§ TASK ITEM
Which lines of the entries contain the string "method"? Copy each of them.

§ RECORDS FOR THE EXERCISE
========================================================================

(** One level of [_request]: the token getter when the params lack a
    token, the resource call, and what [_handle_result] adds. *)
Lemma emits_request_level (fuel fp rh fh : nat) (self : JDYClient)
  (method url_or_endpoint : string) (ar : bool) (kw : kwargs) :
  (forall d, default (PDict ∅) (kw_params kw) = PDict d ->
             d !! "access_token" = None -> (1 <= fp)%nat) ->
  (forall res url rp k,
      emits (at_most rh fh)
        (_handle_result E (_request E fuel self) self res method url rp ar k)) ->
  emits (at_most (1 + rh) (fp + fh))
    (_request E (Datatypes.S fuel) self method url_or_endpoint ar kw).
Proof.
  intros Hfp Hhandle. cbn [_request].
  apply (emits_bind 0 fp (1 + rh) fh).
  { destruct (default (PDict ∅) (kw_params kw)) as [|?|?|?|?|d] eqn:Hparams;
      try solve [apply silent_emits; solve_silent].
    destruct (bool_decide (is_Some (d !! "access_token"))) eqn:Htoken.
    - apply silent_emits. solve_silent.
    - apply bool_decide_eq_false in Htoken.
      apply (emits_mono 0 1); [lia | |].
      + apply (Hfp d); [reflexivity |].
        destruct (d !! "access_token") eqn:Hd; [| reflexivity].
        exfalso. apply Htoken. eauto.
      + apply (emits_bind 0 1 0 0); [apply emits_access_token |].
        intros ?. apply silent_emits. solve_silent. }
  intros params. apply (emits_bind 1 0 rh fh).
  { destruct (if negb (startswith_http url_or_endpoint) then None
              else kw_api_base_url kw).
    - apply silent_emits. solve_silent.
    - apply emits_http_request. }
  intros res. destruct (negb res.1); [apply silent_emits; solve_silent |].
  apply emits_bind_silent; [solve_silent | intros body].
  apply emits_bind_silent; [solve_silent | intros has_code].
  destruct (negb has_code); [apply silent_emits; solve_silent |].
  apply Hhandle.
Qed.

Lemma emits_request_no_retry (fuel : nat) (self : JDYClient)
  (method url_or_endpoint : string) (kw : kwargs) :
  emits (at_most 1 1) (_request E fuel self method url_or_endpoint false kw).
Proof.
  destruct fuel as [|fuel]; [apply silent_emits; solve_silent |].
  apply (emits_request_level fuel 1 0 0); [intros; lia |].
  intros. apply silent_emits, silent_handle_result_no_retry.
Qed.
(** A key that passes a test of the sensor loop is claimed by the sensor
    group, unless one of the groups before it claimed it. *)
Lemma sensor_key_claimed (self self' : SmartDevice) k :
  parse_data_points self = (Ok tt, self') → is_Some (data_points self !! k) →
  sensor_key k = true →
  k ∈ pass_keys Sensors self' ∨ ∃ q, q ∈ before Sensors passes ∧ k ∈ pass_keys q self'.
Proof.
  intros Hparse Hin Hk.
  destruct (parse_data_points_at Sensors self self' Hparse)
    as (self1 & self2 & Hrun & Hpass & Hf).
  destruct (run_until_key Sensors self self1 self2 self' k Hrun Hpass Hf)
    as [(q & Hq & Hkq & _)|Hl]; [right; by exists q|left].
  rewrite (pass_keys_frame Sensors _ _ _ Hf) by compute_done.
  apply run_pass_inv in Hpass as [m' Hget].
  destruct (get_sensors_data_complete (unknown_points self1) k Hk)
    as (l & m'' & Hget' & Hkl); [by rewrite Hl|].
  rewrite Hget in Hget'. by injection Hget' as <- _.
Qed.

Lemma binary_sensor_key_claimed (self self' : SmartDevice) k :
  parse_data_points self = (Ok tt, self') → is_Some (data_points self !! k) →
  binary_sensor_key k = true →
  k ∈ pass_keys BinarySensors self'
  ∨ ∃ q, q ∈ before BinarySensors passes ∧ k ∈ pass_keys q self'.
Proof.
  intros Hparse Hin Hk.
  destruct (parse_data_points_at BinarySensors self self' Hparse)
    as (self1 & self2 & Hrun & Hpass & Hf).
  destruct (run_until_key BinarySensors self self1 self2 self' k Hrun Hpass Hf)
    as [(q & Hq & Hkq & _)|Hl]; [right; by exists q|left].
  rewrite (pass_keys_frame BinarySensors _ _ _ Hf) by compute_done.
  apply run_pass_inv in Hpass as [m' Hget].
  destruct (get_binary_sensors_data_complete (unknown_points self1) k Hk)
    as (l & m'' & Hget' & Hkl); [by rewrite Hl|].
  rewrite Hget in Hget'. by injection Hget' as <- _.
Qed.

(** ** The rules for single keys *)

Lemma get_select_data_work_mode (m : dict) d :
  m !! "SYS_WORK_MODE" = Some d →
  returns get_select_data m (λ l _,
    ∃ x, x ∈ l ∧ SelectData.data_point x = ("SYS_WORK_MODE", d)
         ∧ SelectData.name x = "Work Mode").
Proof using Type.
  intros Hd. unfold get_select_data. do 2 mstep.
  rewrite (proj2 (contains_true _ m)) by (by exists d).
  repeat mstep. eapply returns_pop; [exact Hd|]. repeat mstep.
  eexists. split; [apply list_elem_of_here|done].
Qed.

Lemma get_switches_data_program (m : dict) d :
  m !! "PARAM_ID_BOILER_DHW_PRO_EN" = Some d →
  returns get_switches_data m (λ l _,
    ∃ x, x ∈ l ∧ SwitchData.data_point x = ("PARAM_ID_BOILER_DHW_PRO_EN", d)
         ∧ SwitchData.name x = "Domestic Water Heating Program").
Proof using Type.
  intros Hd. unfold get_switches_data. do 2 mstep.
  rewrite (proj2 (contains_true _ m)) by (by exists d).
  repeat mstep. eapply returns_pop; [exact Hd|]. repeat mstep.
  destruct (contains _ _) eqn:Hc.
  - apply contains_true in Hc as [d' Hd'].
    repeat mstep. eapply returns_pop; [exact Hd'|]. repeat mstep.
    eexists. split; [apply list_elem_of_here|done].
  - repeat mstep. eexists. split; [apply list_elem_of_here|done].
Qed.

========================================================================

§ REPLY TO THE TASK
  (method url_or_endpoint : string) (ar : bool) (kw : kwargs) :
        (_handle_result E (_request E fuel self) self res method url rp ar k)) ->
    (_request E (Datatypes.S fuel) self method url_or_endpoint ar kw).
  (method url_or_endpoint : string) (kw : kwargs) :
  emits (at_most 1 1) (_request E fuel self method url_or_endpoint false kw).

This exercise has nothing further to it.